● GIVEN RECORDS:

(** * yamleditor: path compiler, navigator and mutation engine

    A shallow embedding of [pkg/path] (parser.go, types.go, navigator.go and
    the navigator revision that carries [FindWithWhere]) and of [pkg/engine]
    (the [Engine] methods), with the properties of the specification stated
    and proved over it.

    Conventions.
    - A Go [string] is a byte string: Rocq's [string].  The [range] loop of
      [splitPath] walks the runes of the path as [unicode/utf8] decodes them
      and [WriteRune] writes each back encoded, so a byte that is part of no
      valid UTF-8 sequence comes back as the three bytes of U+FFFD.
    - A [*yaml.Node] is an index into a heap of node records; [nil] and
      dangling indices make a dereference panic.
    - A Go function returning [(T, error)] returns a [result]; a computation
      on the heap additionally may panic or exhaust its recursion budget. *)

From Stdlib Require Import String Ascii ZArith List Lia Bool DecimalString.
From Stdlib Require DecimalPos.
From stdpp Require Import base list.
Import ListNotations.

Local Open Scope string_scope.
Local Open Scope list_scope.
Local Open Scope Z_scope.

(** ** Results of Go functions *)

Inductive result (E A : Type) : Type :=
| Ok (a : A)
| Err (e : E).
Arguments Ok {E A} a.
Arguments Err {E A} e.

(** ** The [strings] and [strconv] functions the parser calls *)

Module GoStrings.

(** [strings.Contains(s, c)] and [strings.Index(s, c)] for a one-byte [c]. *)
Fixpoint Contains (s : string) (c : ascii) : bool :=
  match s with
  | EmptyString => false
  | String ch rest => if Ascii.eqb ch c then true else Contains rest c
  end.

Fixpoint IndexFrom (s : string) (c : ascii) (i : Z) : Z :=
  match s with
  | EmptyString => -1
  | String ch rest => if Ascii.eqb ch c then i else IndexFrom rest c (i + 1)
  end.
Lemma elem_of_madeBy i e (l : list (nat * call)) : (i, e) ∈ l → e ∈ reverse (madeBy i l).
Proof.
  intros H. apply elem_of_reverse. unfold madeBy.
  apply (list_elem_of_fmap_2 snd _ (i, e)). by apply list_elem_of_filter.
Qed.

(** X12: a finding whose handler has returned was decided as
    [processVulnerability] decides on a configuration installed whole: the
    calls its goroutine made are the one call the function returns there,
    or none. *)
Theorem finding_decided_on_installed requests s i v t :
  reachable up requests s →
  requests !! i = Some (Finding v) →
  pool s !! i = Some t →
  code t = Done →
  ∃ c, c ∈ installed requests ∧
       reverse (madeBy i (calls s)) =
         match processVulnerability up c v with
         | Some (channel, v') => [SendToSlack channel v']
         | None => []
         end.
Proof.
  intros Hs Hr Hi Hc.
  destruct (reachable_tracking requests s Hs i _ Hr) as (t' & Hi' & Ht).
  rewrite Hi in Hi'. injection Hi' as <-.
  destruct (Ht eq_refl) as [(Hc' & _)|[(_ & Hb & _)|(_ & c & Hcin & Heq)]].
  - rewrite Hc in Hc'. discriminate Hc'.
  - rewrite Hc in Hb. inversion Hb.
  - exists c. split; [done|]. rewrite Heq. apply processVulnerabilityHandler_alone.
Qed.

(** X13: at any moment of any interleaving, a call made by the goroutine of
    a finding is the call of [sendToSlack] that [processVulnerability]
    returns for this finding on a configuration installed whole, and the
    goroutine has made at most one call. *)
Theorem sendToSlack_calls_decided requests s i v e :
  reachable up requests s →
  requests !! i = Some (Finding v) →
  (i, e) ∈ calls s →
  (∃ c channel, c ∈ installed requests ∧
     processVulnerability up c v = Some (channel, v) ∧ e = SendToSlack channel v) ∧
  (length (madeBy i (calls s)) ≤ 1)%nat.
Proof.
  intros Hs Hr He.
  destruct (tracked_calls requests s i _ Hs Hr eq_refl) as (c & rest & Hc & Heq).
  change (handler up (Finding v)) with (processVulnerabilityHandler up v) in Heq.
  rewrite processVulnerabilityHandler_alone in Heq.
  apply elem_of_madeBy in He.
  assert (Hin : e ∈ (reverse (madeBy i (calls s)) ++ rest)%list)
    by (apply elem_of_app; by left).
  apply (f_equal length) in Heq as Hlen. rewrite length_app, length_reverse in Hlen.
  rewrite Heq in Hin.
  destruct (processVulnerability up c v) as [[ch v']|] eqn:Hpv.
  - apply list_elem_of_singleton in Hin as ->.
    pose proof (processVulnerability_same up c v ch v' Hpv) as ->.
    split; [by exists c, ch|]. simpl in Hlen. lia.
  - by apply elem_of_nil in Hin.
Qed.

(** X14: at any moment of any interleaving, the configuration that
    [GET /config] hands to the template is one installed whole. *)
Theorem page_renders_installed requests s i e :
  reachable up requests s →
  requests !! i = Some GetConfig →
  (i, e) ∈ calls s →
  ∃ c, c ∈ installed requests ∧ e = Execute c.
Proof.
  intros Hs Hr He.
  destruct (tracked_calls requests s i _ Hs Hr eq_refl) as (c & rest & Hc & Heq).
  change (handler up GetConfig) with getConfigHandler in Heq.
  rewrite getConfigHandler_alone in Heq. simpl in Heq.
  apply elem_of_madeBy in He.
  assert (Hin : e ∈ (reverse (madeBy i (calls s)) ++ rest)%list)
    by (apply elem_of_app; by left).
  rewrite Heq in Hin. apply list_elem_of_singleton in Hin. by exists c.
Qed.

(** X15: only [POST /config] changes the configuration: a step of the
    goroutine of a finding or of [GET /config] leaves [config] as it is and
    does not take or release the write lock. *)
Theorem only_post_changes_config requests s i r s' :
  reachable up requests s →
  requests !! i = Some r →
  isPost r = false →
  stepf i s = Some s' →
  cfg s' = cfg s ∧ writer s' = writer s.
Proof.
  intros Hs Hr Hpost Hstep.
  destruct (reachable_tracking requests s Hs i r Hr) as (t & Hi & Ht).
  unfold stepf in Hstep. rewrite Hi in Hstep. simpl in Hstep.
  destruct (Ht Hpost) as [(Hc & _)|[(_ & Hb & _)|(Hc & _)]].
  - destruct (handler_readerBody r Hpost) as (k & Hk & _).
    rewrite Hc, Hk in Hstep. case_decide; [|done]. by injection Hstep as <-.
  - destruct Hb; simpl in Hstep; try case_decide; simplify_eq; done.
  - by rewrite Hc in Hstep.
Qed.

(** X16: [POST /config] answers with its redirect while it holds the write
    lock: a goroutine about to call [c.Redirect] is the writer, and no
    goroutine can take the read lock before the handler returns the lock. *)
Theorem redirect_under_write_lock requests s i t k :
  reachable up requests s →
  pool s !! i = Some t →
  code t = Call Redirect k →
  writer s = Some i ∧
  (∀ j u k', pool s !! j = Some u → code u = RLock k' → stepf j s = None).
Proof.
  intros Hs Hi Hc. apply reachable_invariant in Hs.
  pose proof (inv_follows _ s Hs i t Hi) as Hf. rewrite Hc in Hf.
  assert (Hw : writer s = Some i).
  { inversion Hf as [| | | |e' k' He _ Hm| | |k' _ Hm|]; subst; [done|].
    symmetry in Hm. by apply modeOf_Writing in Hm. }
  split; [done|]. intros j u k' Hj Hu. unfold stepf. rewrite Hj. simpl.
  rewrite Hu, Hw. by rewrite decide_False.
Qed.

● WHAT IS EXPECTED:
All the data above should be restated in full, exactly.

● SOLUTION:
(** * yamleditor: path compiler, navigator and mutation engine

    A shallow embedding of [pkg/path] (parser.go, types.go, navigator.go and
    the navigator revision that carries [FindWithWhere]) and of [pkg/engine]
    (the [Engine] methods), with the properties of the specification stated
    and proved over it.

    Conventions.
    - A Go [string] is a byte string: Rocq's [string].  The [range] loop of
      [splitPath] walks the runes of the path as [unicode/utf8] decodes them
      and [WriteRune] writes each back encoded, so a byte that is part of no
      valid UTF-8 sequence comes back as the three bytes of U+FFFD.
    - A [*yaml.Node] is an index into a heap of node records; [nil] and
      dangling indices make a dereference panic.
    - A Go function returning [(T, error)] returns a [result]; a computation
      on the heap additionally may panic or exhaust its recursion budget. *)

From Stdlib Require Import String Ascii ZArith List Lia Bool DecimalString.
From Stdlib Require DecimalPos.
From stdpp Require Import base list.
Import ListNotations.

Local Open Scope string_scope.
Local Open Scope list_scope.
Local Open Scope Z_scope.

(** ** Results of Go functions *)

Inductive result (E A : Type) : Type :=
| Ok (a : A)
| Err (e : E).
Arguments Ok {E A} a.
Arguments Err {E A} e.

(** ** The [strings] and [strconv] functions the parser calls *)

Module GoStrings.

(** [strings.Contains(s, c)] and [strings.Index(s, c)] for a one-byte [c]. *)
Fixpoint Contains (s : string) (c : ascii) : bool :=
  match s with
  | EmptyString => false
  | String ch rest => if Ascii.eqb ch c then true else Contains rest c
  end.

Fixpoint IndexFrom (s : string) (c : ascii) (i : Z) : Z :=
  match s with
  | EmptyString => -1
  | String ch rest => if Ascii.eqb ch c then i else IndexFrom rest c (i + 1)
  end.
Lemma elem_of_madeBy i e (l : list (nat * call)) : (i, e) ∈ l → e ∈ reverse (madeBy i l).
Proof.
  intros H. apply elem_of_reverse. unfold madeBy.
  apply (list_elem_of_fmap_2 snd _ (i, e)). by apply list_elem_of_filter.
Qed.

(** X12: a finding whose handler has returned was decided as
    [processVulnerability] decides on a configuration installed whole: the
    calls its goroutine made are the one call the function returns there,
    or none. *)
Theorem finding_decided_on_installed requests s i v t :
  reachable up requests s →
  requests !! i = Some (Finding v) →
  pool s !! i = Some t →
  code t = Done →
  ∃ c, c ∈ installed requests ∧
       reverse (madeBy i (calls s)) =
         match processVulnerability up c v with
         | Some (channel, v') => [SendToSlack channel v']
         | None => []
         end.
Proof.
  intros Hs Hr Hi Hc.
  destruct (reachable_tracking requests s Hs i _ Hr) as (t' & Hi' & Ht).
  rewrite Hi in Hi'. injection Hi' as <-.
  destruct (Ht eq_refl) as [(Hc' & _)|[(_ & Hb & _)|(_ & c & Hcin & Heq)]].
  - rewrite Hc in Hc'. discriminate Hc'.
  - rewrite Hc in Hb. inversion Hb.
  - exists c. split; [done|]. rewrite Heq. apply processVulnerabilityHandler_alone.
Qed.

(** X13: at any moment of any interleaving, a call made by the goroutine of
    a finding is the call of [sendToSlack] that [processVulnerability]
    returns for this finding on a configuration installed whole, and the
    goroutine has made at most one call. *)
Theorem sendToSlack_calls_decided requests s i v e :
  reachable up requests s →
  requests !! i = Some (Finding v) →
  (i, e) ∈ calls s →
  (∃ c channel, c ∈ installed requests ∧
     processVulnerability up c v = Some (channel, v) ∧ e = SendToSlack channel v) ∧
  (length (madeBy i (calls s)) ≤ 1)%nat.
Proof.
  intros Hs Hr He.
  destruct (tracked_calls requests s i _ Hs Hr eq_refl) as (c & rest & Hc & Heq).
  change (handler up (Finding v)) with (processVulnerabilityHandler up v) in Heq.
  rewrite processVulnerabilityHandler_alone in Heq.
  apply elem_of_madeBy in He.
  assert (Hin : e ∈ (reverse (madeBy i (calls s)) ++ rest)%list)
    by (apply elem_of_app; by left).
  apply (f_equal length) in Heq as Hlen. rewrite length_app, length_reverse in Hlen.
  rewrite Heq in Hin.
  destruct (processVulnerability up c v) as [[ch v']|] eqn:Hpv.
  - apply list_elem_of_singleton in Hin as ->.
    pose proof (processVulnerability_same up c v ch v' Hpv) as ->.
    split; [by exists c, ch|]. simpl in Hlen. lia.
  - by apply elem_of_nil in Hin.
Qed.

(** X14: at any moment of any interleaving, the configuration that
    [GET /config] hands to the template is one installed whole. *)
Theorem page_renders_installed requests s i e :
  reachable up requests s →
  requests !! i = Some GetConfig →
  (i, e) ∈ calls s →
  ∃ c, c ∈ installed requests ∧ e = Execute c.
Proof.
  intros Hs Hr He.
  destruct (tracked_calls requests s i _ Hs Hr eq_refl) as (c & rest & Hc & Heq).
  change (handler up GetConfig) with getConfigHandler in Heq.
  rewrite getConfigHandler_alone in Heq. simpl in Heq.
  apply elem_of_madeBy in He.
  assert (Hin : e ∈ (reverse (madeBy i (calls s)) ++ rest)%list)
    by (apply elem_of_app; by left).
  rewrite Heq in Hin. apply list_elem_of_singleton in Hin. by exists c.
Qed.

(** X15: only [POST /config] changes the configuration: a step of the
    goroutine of a finding or of [GET /config] leaves [config] as it is and
    does not take or release the write lock. *)
Theorem only_post_changes_config requests s i r s' :
  reachable up requests s →
  requests !! i = Some r →
  isPost r = false →
  stepf i s = Some s' →
  cfg s' = cfg s ∧ writer s' = writer s.
Proof.
  intros Hs Hr Hpost Hstep.
  destruct (reachable_tracking requests s Hs i r Hr) as (t & Hi & Ht).
  unfold stepf in Hstep. rewrite Hi in Hstep. simpl in Hstep.
  destruct (Ht Hpost) as [(Hc & _)|[(_ & Hb & _)|(Hc & _)]].
  - destruct (handler_readerBody r Hpost) as (k & Hk & _).
    rewrite Hc, Hk in Hstep. case_decide; [|done]. by injection Hstep as <-.
  - destruct Hb; simpl in Hstep; try case_decide; simplify_eq; done.
  - by rewrite Hc in Hstep.
Qed.

(** X16: [POST /config] answers with its redirect while it holds the write
    lock: a goroutine about to call [c.Redirect] is the writer, and no
    goroutine can take the read lock before the handler returns the lock. *)
Theorem redirect_under_write_lock requests s i t k :
  reachable up requests s →
  pool s !! i = Some t →
  code t = Call Redirect k →
  writer s = Some i ∧
  (∀ j u k', pool s !! j = Some u → code u = RLock k' → stepf j s = None).
Proof.
  intros Hs Hi Hc. apply reachable_invariant in Hs.
  pose proof (inv_follows _ s Hs i t Hi) as Hf. rewrite Hc in Hf.
  assert (Hw : writer s = Some i).
  { inversion Hf as [| | | |e' k' He _ Hm| | |k' _ Hm|]; subst; [done|].
    symmetry in Hm. by apply modeOf_Writing in Hm. }
  split; [done|]. intros j u k' Hj Hu. unfold stepf. rewrite Hj. simpl.
  rewrite Hu, Hw. by rewrite decide_False.
Qed.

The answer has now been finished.